Sampah dari kawasan, saat ini untuk sementara, dibuang ke TPA Bantar Gebang sampai Refuse Derived Fuel (RDF) Rorotan dibuka. Sementara sampah yang sudah dipilah dari kawasan akan diolah di Pesanggrahan.

Sampai saat ini ada 78 kawasan yang bekerja sama dengan BLUD. Tommy mengatakan akan terus menyosialisasikan skema kerja sama dengan BLUD ke berbagai daerah.

Pengelola Sampah
Mengutip laman UPST DLH, Jumat (25/7), terdapat 65 penyedia jasa bidang kebersihan berizin di Jakarta, satu di antaranya adalah BLUD. Dari 65 ini, sebanyak 36 penyedia jasa sudah melaporkan kawasan yang ditanganinya ke DLH. Sementara itu, sudah 478 kawasan yang sudah bekerja sama dengan BLUD dan swasta berizin.

Dari data tersebut, kawasan yang belum mandiri ini diantaranya adalah Bukit Golf Mediterania, Grand Palace, Kemang Place, dan MES Pertamina.

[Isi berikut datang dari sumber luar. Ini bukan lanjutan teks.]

(* ===== verification/Sha256.v ===== *)
(** * SHA-256 and HMAC ([crypto/sha256], [crypto/hmac], [crypto/subtle])

    The digest the program relies on for the webhook signature, the citizen
    fingerprint and the idempotency key, as an executable definition on
    32-bit words (FIPS 180-4) and RFC 2104's HMAC.  Test vectors are checked
    by evaluation. *)

From S2P Require Import Prelude GoStrings.

(** ** 32-bit words *)

Definition w32 (z : Z) : Z := z mod 2 ^ 32.
Definition add32 (x y : Z) : Z := w32 (x + y).
Definition rotr (n x : Z) : Z := Z.lor (Z.shiftr x n) (w32 (Z.shiftl x (32 - n))).
Definition not32 (x : Z) : Z := Z.lxor x 0xffffffff.

Definition big_sigma0 x := Z.lxor (Z.lxor (rotr 2 x) (rotr 13 x)) (rotr 22 x).
Definition big_sigma1 x := Z.lxor (Z.lxor (rotr 6 x) (rotr 11 x)) (rotr 25 x).
Definition small_sigma0 x := Z.lxor (Z.lxor (rotr 7 x) (rotr 18 x)) (Z.shiftr x 3).
Definition small_sigma1 x := Z.lxor (Z.lxor (rotr 17 x) (rotr 19 x)) (Z.shiftr x 10).
Definition ch x y z := Z.lxor (Z.land x y) (Z.land (not32 x) z).
Definition maj x y z := Z.lxor (Z.lxor (Z.land x y) (Z.land x z)) (Z.land y z).

(** The tables are derived, not listed: the first 64 primes, the fractional
    parts of their cube roots and, for the first eight, of their square roots. *)
Definition is_prime (n : Z) : bool :=
  forallb (fun d => negb (n mod d =? 0)) (map Z.of_nat (seq 2 (Z.to_nat (n - 2)))).

Definition primes : list Z := List.filter is_prime (map Z.of_nat (seq 2 310)).

(** The largest [r] with [r ^ 3 <= n], one bit at a time from [2 ^ k]. *)
Fixpoint cube_root (k : nat) (r n : Z) : Z :=
  let r' := r + 2 ^ Z.of_nat k in
  let best := if r' ^ 3 <=? n then r' else r in
  match k with O => best | S k' => cube_root k' best n end.

Definition round_constants : list Z :=
  Eval vm_compute in map (fun p => w32 (cube_root 36 0 (p * 2 ^ 96))) primes.

Record hash_state := HS { h0 : Z; h1 : Z; h2 : Z; h3 : Z; h4 : Z; h5 : Z; h6 : Z; h7 : Z }.

Definition initial_hash : hash_state :=
  Eval vm_compute in
  let root i := w32 (Z.sqrt (nth i primes 0 * 2 ^ 64)) in
  HS (root 0%nat) (root 1%nat) (root 2%nat) (root 3%nat) (root 4%nat) (root 5%nat) (root 6%nat) (root 7%nat).

(** ** Message schedule and compression *)

(** [acc] holds the schedule computed so far, latest word first. *)
Fixpoint extend_schedule (n : nat) (acc : list Z) : list Z :=
  match n with
  | O => rev acc
  | S n' =>
      let w := w32 (small_sigma1 (nth 1 acc 0) + nth 6 acc 0
                    + small_sigma0 (nth 14 acc 0) + nth 15 acc 0) in
      extend_schedule n' (w :: acc)
  end.

Definition message_schedule (block : list Z) : list Z := extend_schedule 48 (rev block).

Definition sha_round (s : hash_state) (kw : Z * Z) : hash_state :=
  let '(HS a b c d e f g h) := s in
  let t1 := w32 (h + big_sigma1 e + ch e f g + kw.1 + kw.2) in
  let t2 := w32 (big_sigma0 a + maj a b c) in
  HS (add32 t1 t2) a b c (add32 d t1) e f g.

Definition add_state (s t : hash_state) : hash_state :=
  HS (add32 (h0 s) (h0 t)) (add32 (h1 s) (h1 t)) (add32 (h2 s) (h2 t)) (add32 (h3 s) (h3 t))
     (add32 (h4 s) (h4 t)) (add32 (h5 s) (h5 t)) (add32 (h6 s) (h6 t)) (add32 (h7 s) (h7 t)).

Definition compress (s : hash_state) (block : list Z) : hash_state :=
  add_state s (fold_left sha_round (zip round_constants (message_schedule block)) s).

(** ** Bytes to words and back *)

Fixpoint words_of_bytes (bs : list Z) : list Z :=
  match bs with
  | a :: b :: c :: d :: r =>
      Z.lor (Z.shiftl a 24) (Z.lor (Z.shiftl b 16) (Z.lor (Z.shiftl c 8) d)) :: words_of_bytes r
  | _ => []
  end.

Definition be32 (w : Z) : list Z :=
  [Z.land (Z.shiftr w 24) 255; Z.land (Z.shiftr w 16) 255; Z.land (Z.shiftr w 8) 255; Z.land w 255].

Definition be64 (n : Z) : list Z := be32 (Z.shiftr n 32) ++ be32 (w32 n).

(** A one bit, zeroes up to 56 modulo 64, and the length in bits. *)
Definition sha_pad (bs : list Z) : list Z :=
  let n := Z.of_nat (length bs) in
  bs ++ [128] ++ repeat 0 (Z.to_nat ((55 - n) mod 64)) ++ be64 (8 * n).

Fixpoint absorb (n : nat) (s : hash_state) (bs : list Z) : hash_state :=
  match n with
  | O => s
  | S n' => absorb n' (compress s (words_of_bytes (take 64 bs))) (drop 64 bs)
  end.

Definition sha256_bytes (bs : list Z) : list Z :=
  let p := sha_pad bs in
  let '(HS a b c d e f g h) := absorb (Nat.div (length p) 64) initial_hash p in
  concat (map be32 [a; b; c; d; e; f; g; h]).

(** ** HMAC *)

Definition block_size : nat := 64.

Definition hmac_key (key : list Z) : list Z :=
  let k := if (block_size <? length key)%nat then sha256_bytes key else key in
  k ++ repeat 0 (block_size - length k).

Definition hmac_bytes (key msg : list Z) : list Z :=
  let k := hmac_key key in
  sha256_bytes (map (Z.lxor 0x5c) k ++ sha256_bytes (map (Z.lxor 0x36) k ++ msg)).

Definition to_bytes (s : string) : list Z := map byte_val (chars s).
Definition of_bytes (bs : list Z) : string := unchars (map byte_of bs).

(** [sha256.Sum256] and [hmac.New(sha256.New, key)], [Write], [Sum]. *)
Definition Sum256 (s : string) : string := of_bytes (sha256_bytes (to_bytes s)).
Definition hmac_sha256 (key msg : string) : string :=
  of_bytes (hmac_bytes (to_bytes key) (to_bytes msg)).

(** ** [subtle.ConstantTimeCompare] *)

(** The loop [v |= x[i] ^ y[i]] over all the bytes, no early exit. *)
Definition ConstantTimeCompare (x y : string) : Z :=
  if (String.length x =? String.length y)%nat then
    let v := fold_left (λ v p, Z.lor v (Z.lxor (byte_val p.1) (byte_val p.2)))
               (zip (chars x) (chars y)) 0 in
    if v =? 0 then 1 else 0
  else 0.

Lemma sha256_bytes_length bs : length (sha256_bytes bs) = 32%nat.
Proof. unfold sha256_bytes. by destruct (absorb _ _ _). Qed.

Lemma of_bytes_length bs : String.length (of_bytes bs) = length bs.
Proof. unfold of_bytes. by rewrite <-length_chars, chars_unchars, length_map. Qed.

Lemma Sum256_length s : String.length (Sum256 s) = 32%nat.
Proof. unfold Sum256. by rewrite of_bytes_length, sha256_bytes_length. Qed.

Lemma hmac_sha256_length k m : String.length (hmac_sha256 k m) = 32%nat.
Proof. unfold hmac_sha256, hmac_bytes. by rewrite of_bytes_length, sha256_bytes_length. Qed.

Lemma compare_fold_zero (l : list (ascii * ascii)) v :
  fold_left (λ v p, Z.lor v (Z.lxor (byte_val p.1) (byte_val p.2))) l v = 0
  ↔ v = 0 ∧ Forall (λ p, p.1 = p.2) l.
Proof.
  revert v. induction l as [|[a b] l IH]; intros v; simpl.
  - split; [by split|tauto].
  - rewrite IH, Forall_cons, Z.lor_eq_0_iff, Z.lxor_eq_0_iff. simpl.
    naive_solver eauto using byte_val_inj.
Qed.

Lemma zip_equal (l k : list ascii) :
  length l = length k → Forall (λ p, p.1 = p.2) (zip l k) ↔ l = k.
Proof.
  revert k. induction l as [|a l IH]; intros [|b k]; simpl; try done.
  intros [= Hl]. rewrite Forall_cons, IH by done. simpl. naive_solver.
Qed.

(** The constant-time comparison decides equality. *)
Lemma ConstantTimeCompare_1 x y : ConstantTimeCompare x y = 1 ↔ x = y.
Proof.
  unfold ConstantTimeCompare. destruct (Nat.eqb_spec (String.length x) (String.length y)) as [Hl|Hl].
  - assert (length (chars x) = length (chars y)) by (by rewrite !length_chars).
    destruct (_ =? 0) eqn:Hv; [apply Z.eqb_eq in Hv|apply Z.eqb_neq in Hv].
    + apply compare_fold_zero in Hv as [_ Hv]. apply zip_equal in Hv; [|done].
      split; [|done]. intros _. by apply chars_inj.
    + split; [done|intros ->]. contradict Hv.
      apply compare_fold_zero. split; [done|]. by apply zip_equal.
  - split; [done|by intros ->].
Qed.

(** ** Test vectors *)

Example sha256_abc :
  hex_EncodeToString (Sum256 "abc")
  = "ba7816bf8f01cfea414140de5dae2223b00361a396177a9cb410ff61f20015ad".
Proof. vm_compute. reflexivity. Qed.

Example sha256_two_blocks :
  hex_EncodeToString (Sum256 "abcdbcdecdefdefgefghfghighijhijkijkljklmklmnlmnomnopnopq")
  = "248d6a61d20638b8e5c026930c3e6039a33ce45964ff2167f6ecedd419db06c1".
Proof. vm_compute. reflexivity. Qed.

Example hmac_rfc4231_case2 :
  hex_EncodeToString (hmac_sha256 "Jefe" "what do ya want for nothing?")
  = "5bdcc146bf60754e6a042426089575c75a003f089d2739839dec58b964ec3843".
Proof. vm_compute. reflexivity. Qed.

Namun, bila dicermati dari data tersebut, terdapat kawasan yang jika dicari di pencarian Google ternyata sudah tutup permanen, seperti The Gianetti dan Wisma Adi Upaya.

Vice President Corporate Communication Pertamina, Fadjar Djoko Santoso mengatakan, meski MES Pertamina masuk dalam daftar belum mengelola sampahnya secara mandiri, namun sebetulnya pengelolaan sampahnya saat ini dikelola oleh DLH DKI Jakarta.

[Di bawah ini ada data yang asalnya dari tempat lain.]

(* ===== verification/Json.v ===== *)
(** * Go's [encoding/json], as far as the program uses it

    JSON values, [json.Marshal] (with its HTML-safe string escaping), the
    decoder's grammar on bytes, [Decoder.Decode] (first value, the rest is
    left unread) and [json.Unmarshal] (whole input), and the assignment of an
    object's members to the string fields of a struct: exact name first, then
    case folding; [null] leaves a field alone; another type is an error; an
    unknown name is an error under [DisallowUnknownFields]. *)

From S2P Require Import Prelude GoStrings.

Inductive json :=
| JNull
| JBool (b : bool)
| JNum (literal : string)
| JStr (s : string)
| JArr (l : list json)
| JObj (members : list (string * json)).

Definition JInt (z : Z) : json := JNum (pretty.pretty z).

(** ** UTF-8 *)

Definition cont (a : ascii) : bool := (128 <=? byte_val a) && (byte_val a <=? 191).
Definition between (lo hi : Z) (a : ascii) : bool := (lo <=? byte_val a) && (byte_val a <=? hi).

(** Size of the valid encoding at the head of [s], 0 when it is invalid. *)
Definition rune_size (s : list ascii) : nat :=
  match s with
  | [] => 0
  | a :: r =>
      if byte_val a <? 128 then 1
      else if between 194 223 a then
        match r with b :: _ => if cont b then 2 else 0 | _ => 0 end
      else if between 224 239 a then
        match r with
        | b :: c :: _ =>
            let lo := if byte_val a =? 224 then 160 else 128 in
            let hi := if byte_val a =? 237 then 159 else 191 in
            if between lo hi b && cont c then 3 else 0
        | _ => 0
        end
      else if between 240 244 a then
        match r with
        | b :: c :: d :: _ =>
            let lo := if byte_val a =? 240 then 144 else 128 in
            let hi := if byte_val a =? 244 then 143 else 191 in
            if between lo hi b && cont c && cont d then 4 else 0
        | _ => 0
        end
      else 0
  end.

Definition encode_rune (c : Z) : list ascii :=
  map byte_of
    (if c <? 0x80 then [c]
     else if c <? 0x800 then [192 + c / 64; 128 + c mod 64]
     else if c <? 0x10000 then [224 + c / 4096; 128 + c / 64 mod 64; 128 + c mod 64]
     else [240 + c / 262144; 128 + c / 4096 mod 64; 128 + c / 64 mod 64; 128 + c mod 64]).

Definition replacement_char : list ascii := encode_rune 0xFFFD.

(** ** Rendering ([json.Marshal]) *)

Definition quote_char : ascii := byte_of 34.
Definition backslash : ascii := byte_of 92.

Definition escape_u (v : Z) : list ascii :=
  [backslash; "u"%char; hex_digit (v / 4096); hex_digit (v / 256 mod 16);
   hex_digit (v / 16 mod 16); hex_digit (v mod 16)].

(** Escape of one ASCII byte. *)
Definition escape_ascii (a : ascii) : list ascii :=
  let v := byte_val a in
  if (v =? 34) || (v =? 92) then [backslash; a]
  else if v =? 8 then [backslash; "b"%char]
  else if v =? 12 then [backslash; "f"%char]
  else if v =? 10 then [backslash; "n"%char]
  else if v =? 13 then [backslash; "r"%char]
  else if v =? 9 then [backslash; "t"%char]
  else if (v <? 32) || (v =? 60) || (v =? 62) || (v =? 38) then escape_u v
  else [a].

Fixpoint escape_n (n : nat) (s : list ascii) : list ascii :=
  match n, s with
  | S n', a :: r =>
      match rune_size s with
      | O => escape_u 0xFFFD ++ escape_n n' r
      | S O => escape_ascii a ++ escape_n n' r
      | k =>
          let c := take k s in
          let out := if bool_decide (c = encode_rune 0x2028) then escape_u 0x2028
                     else if bool_decide (c = encode_rune 0x2029) then escape_u 0x2029
                     else c in
          out ++ escape_n n' (drop k s)
      end
  | _, _ => []
  end.

Definition encode_string (s : string) : list ascii :=
  quote_char :: escape_n (String.length s) (chars s) ++ [quote_char].

Fixpoint encode (v : json) : list ascii :=
  match v with
  | JNull => chars "null"
  | JBool true => chars "true"
  | JBool false => chars "false"
  | JNum lit => chars lit
  | JStr s => encode_string s
  | JArr l =>
      let items := (fix items (l : list json) : list ascii :=
        match l with
        | [] => []
        | [x] => encode x
        | x :: l' => encode x ++ ","%char :: items l'
        end) in
      "["%char :: items l ++ ["]"%char]
  | JObj ms =>
      let members := (fix members (l : list (string * json)) : list ascii :=
        match l with
        | [] => []
        | [(k, x)] => encode_string k ++ ":"%char :: encode x
        | (k, x) :: l' => encode_string k ++ ":"%char :: encode x ++ ","%char :: members l'
        end) in
      "{"%char :: members ms ++ ["}"%char]
  end.

Definition Marshal (v : json) : string := unchars (encode v).

(** ** Reading *)

Definition is_json_space (a : ascii) : bool :=
  let v := byte_val a in (v =? 32) || (v =? 9) || (v =? 10) || (v =? 13).

Fixpoint skip_space (s : list ascii) : list ascii :=
  match s with
  | a :: r => if is_json_space a then skip_space r else s
  | [] => []
  end.

Definition hex4 (s : list ascii) : option (Z * list ascii) :=
  match s with
  | a :: b :: c :: d :: r =>
      match hex_val a, hex_val b, hex_val c, hex_val d with
      | Some w, Some x, Some y, Some z => Some (((w * 16 + x) * 16 + y) * 16 + z, r)
      | _, _, _, _ => None
      end
  | _ => None
  end.

Definition is_surrogate (c : Z) : bool := (0xD800 <=? c) && (c <? 0xE000).

(** The second half of a surrogate pair, when it follows. *)
Definition low_surrogate (hi : Z) (s : list ascii) : option (Z * list ascii) :=
  match s with
  | a :: b :: r =>
      if Ascii.eqb a backslash && Ascii.eqb b "u" && (hi <? 0xDC00) then
        match hex4 r with
        | Some (lo, r') =>
            if (0xDC00 <=? lo) && (lo <? 0xE000)
            then Some ((hi - 0xD800) * 1024 + (lo - 0xDC00) + 0x10000, r') else None
        | None => None
        end
      else None
  | _ => None
  end.

(** One escape sequence, after the backslash: its bytes and the rest. *)
Definition read_escape (s : list ascii) : option (list ascii * list ascii) :=
  match s with
  | [] => None
  | a :: r =>
      let v := byte_val a in
      if (v =? 34) || (v =? 92) || (v =? 47) then Some ([a], r)
      else if Ascii.eqb a "b" then Some ([byte_of 8], r)
      else if Ascii.eqb a "f" then Some ([byte_of 12], r)
      else if Ascii.eqb a "n" then Some ([byte_of 10], r)
      else if Ascii.eqb a "r" then Some ([byte_of 13], r)
      else if Ascii.eqb a "t" then Some ([byte_of 9], r)
      else if Ascii.eqb a "u" then
        match hex4 r with
        | None => None
        | Some (c, r') =>
            if is_surrogate c then
              match low_surrogate c r' with
              | Some (c', r'') => Some (encode_rune c', r'')
              | None => Some (replacement_char, r')
              end
            else Some (encode_rune c, r')
        end
      else None
  end.

(** The body of a string literal up to its closing quote.  An invalid UTF-8
    byte becomes U+FFFD; a control character is an error. *)
Fixpoint read_string_n (n : nat) (s : list ascii) : option (list ascii * list ascii) :=
  match n, s with
  | S n', a :: r =>
      if Ascii.eqb a quote_char then Some ([], r)
      else if Ascii.eqb a backslash then
        match read_escape r with
        | Some (out, r') =>
            match read_string_n n' r' with
            | Some (t, rest) => Some (out ++ t, rest) | None => None end
        | None => None
        end
      else if byte_val a <? 32 then None
      else
        let '(out, r') := match rune_size s with
                          | O => (replacement_char, r)
                          | k => (take k s, drop k s)
                          end in
        match read_string_n n' r' with
        | Some (t, rest) => Some (out ++ t, rest) | None => None end
  | _, _ => None
  end.

Definition read_string (s : list ascii) : option (string * list ascii) :=
  match read_string_n (length s) s with
  | Some (t, r) => Some (unchars t, r)
  | None => None
  end.

Fixpoint span_digits (s : list ascii) : list ascii * list ascii :=
  match s with
  | a :: r => match digit_val a with
              | Some _ => let '(ds, r') := span_digits r in (a :: ds, r')
              | None => ([], s)
              end
  | [] => ([], [])
  end.

(** [-?(0|[1-9][0-9]* )([.][0-9]+)?([eE][+-]?[0-9]+)?] *)
Definition read_number (s : list ascii) : option (string * list ascii) :=
  let '(sign, s1) := match s with
                     | a :: r => if Ascii.eqb a "-" then ([a], r) else ([], s)
                     | [] => ([], s)
                     end in
  let int_part :=
    match s1 with
    | a :: r => if Ascii.eqb a "0" then Some ([a], r)
                else match span_digits s1 with ([], _) => None | p => Some p end
    | [] => None
    end in
  match int_part with
  | None => None
  | Some (ip, s2) =>
      let frac :=
        match s2 with
        | a :: r => if Ascii.eqb a "." then
                      match span_digits r with ([], _) => None | (ds, r') => Some (a :: ds, r') end
                    else Some ([], s2)
        | [] => Some ([], s2)
        end in
      match frac with
      | None => None
      | Some (fp, s3) =>
          let exp :=
            match s3 with
            | a :: r =>
                if Ascii.eqb a "e" || Ascii.eqb a "E" then
                  let '(sg, r1) := match r with
                                   | b :: r' => if Ascii.eqb b "+" || Ascii.eqb b "-"
                                                then ([b], r') else ([], r)
                                   | [] => ([], r)
                                   end in
                  match span_digits r1 with
                  | ([], _) => None | (ds, r2) => Some (a :: sg ++ ds, r2) end
                else Some ([], s3)
            | [] => Some ([], s3)
            end in
          match exp with
          | None => None
          | Some (ep, s4) => Some (unchars (sign ++ ip ++ fp ++ ep), s4)
          end
      end
  end.

Definition max_nesting_depth : Z := 10000.

(** The items of an array after its bracket, with the reader of a value. *)
Fixpoint read_items (value : list ascii → option (json * list ascii)) (m : nat) (s : list ascii)
  : option (list json * list ascii) :=
  match m with
  | O => None
  | S m' =>
      match value s with
      | None => None
      | Some (x, r) =>
          match skip_space r with
          | a :: r' =>
              if Ascii.eqb a "," then
                match read_items value m' r' with
                | Some (xs, rest) => Some (x :: xs, rest) | None => None end
              else if Ascii.eqb a "]" then Some ([x], r') else None
          | [] => None
          end
      end
  end.

(** A member: its name, a colon, its value. *)
Definition read_member (value : list ascii → option (json * list ascii)) (s : list ascii)
  : option ((string * json) * list ascii) :=
  match skip_space s with
  | q :: s1 =>
      if Ascii.eqb q quote_char then
        match read_string s1 with
        | None => None
        | Some (k, s2) =>
            match skip_space s2 with
            | c :: s3 =>
                if Ascii.eqb c ":" then
                  match value s3 with
                  | None => None
                  | Some (x, r) => Some ((k, x), r)
                  end
                else None
            | [] => None
            end
        end
      else None
  | [] => None
  end.

(** The members of an object after its brace. *)
Fixpoint read_members (value : list ascii → option (json * list ascii)) (m : nat) (s : list ascii)
  : option (list (string * json) * list ascii) :=
  match m with
  | O => None
  | S m' =>
      match read_member value s with
      | None => None
      | Some (x, r) =>
          match skip_space r with
          | a :: r' =>
              if Ascii.eqb a "," then
                match read_members value m' r' with
                | Some (xs, rest) => Some (x :: xs, rest) | None => None end
              else if Ascii.eqb a "}" then Some ([x], r') else None
          | [] => None
          end
      end
  end.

“Sejak 2023, Pertamina sudah menerapkan imbauan untuk tidak menggunakan botol plastik, salah satunya dengan menyiapkan dispenser/teko air dan gelas di ruang rapat. Juga melakukan 4R (reduce, reuse, recycle, replace) untuk mengurangi volume sampah,” tambahnya, Rabu (23/7).

Untuk pengelolaan sampah secara mandiri, kata dia, Pertamina saat ini tengah merencanakan program manajemen sampah. Yakni, memilah sampah maupun menjalin kerja sama dengan pihak ketiga. Seperti, lembaga pengolah sampah maupun UMKM dan komunitas lokal untuk solusi kreatif mengelola sampah menjadi barang yang lebih bernilai.

Dari kalangan pengembang, Wakil Ketua Umum DPP Real Estate Indonesia (REI) Bambang Ekajaya menjelaskan kawasan pemukiman terbagi dua. Pertama, kawasan yang sudah lama atau kawasan yang pengelolaannya sudah ditinggal pengembang atau pengelola koordinator. Kedua, kawasan baru atau baru dibangun, yakni kawasan yang masih dikelola pengembang.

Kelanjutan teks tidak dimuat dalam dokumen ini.